(Requirement) A copy is needed of each line in the records that has the word "server".
Supplied data START
(** * cereal-box-styles: the prompt pipeline, embedded and verified

    A shallow embedding of the Python package [cereal_box_styles]:

    - [tools/parser.py]       the lexical extractor        (module [Parser])
    - [tools/utils.py]        weights, ordering, negatives (module [Utils])
    - [tools/transformer.py]  the category transformer     (module [Transformer])
    - [server.py]             the tool entry points        (module [Server])
    - [server.py]             the category suggestion      (module [Tools])
    - [tools/parser.py]       its operations that can raise (module [Fallible])
    - [server.py]             the tools over a heap of objects (module [Process])

    Modelling conventions.

    - Text is ASCII.  A Python [str] is a Rocq [string]; [lower], [upper],
      [\w] and [\s] are the ASCII fragments of the Python ones, and code
      points above 127 are outside the model.
    - A Python [dict] is an association list in insertion order ([Dict.t]);
      a well-formed dict has no repeated key.
    - An exception is a value of [exn]; a function that can raise returns
      [result].
    - Python floats are IEEE binary64 numbers, taken from the Standard
      Library's [SpecFloat] (precision 53, maximal exponent 1024), where the
      code computes with them ([calculate_semantic_weights]).  Float
      literals that are only stored or compared ([1.3], [0.85], the style
      parameters) are the rationals they denote.
    - [re.search] and [re.finditer] are a backtracking matcher over the
      operators the patterns of [parser.py] use (module [Re]). *)

From Stdlib Require Import ZArith List String Ascii Bool Lia QArith.
From Stdlib Require Import SpecFloat DecimalString.
From Stdlib Require Import Permutation Sorted.
From Stdlib Require Import Lqa.
Import ListNotations.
Supplied data END
(Answer to this task)
    - [server.py]             the tool entry points        (module [Server])
    - [server.py]             the category suggestion      (module [Tools])
    - [server.py]             the tools over a heap of objects (module [Process])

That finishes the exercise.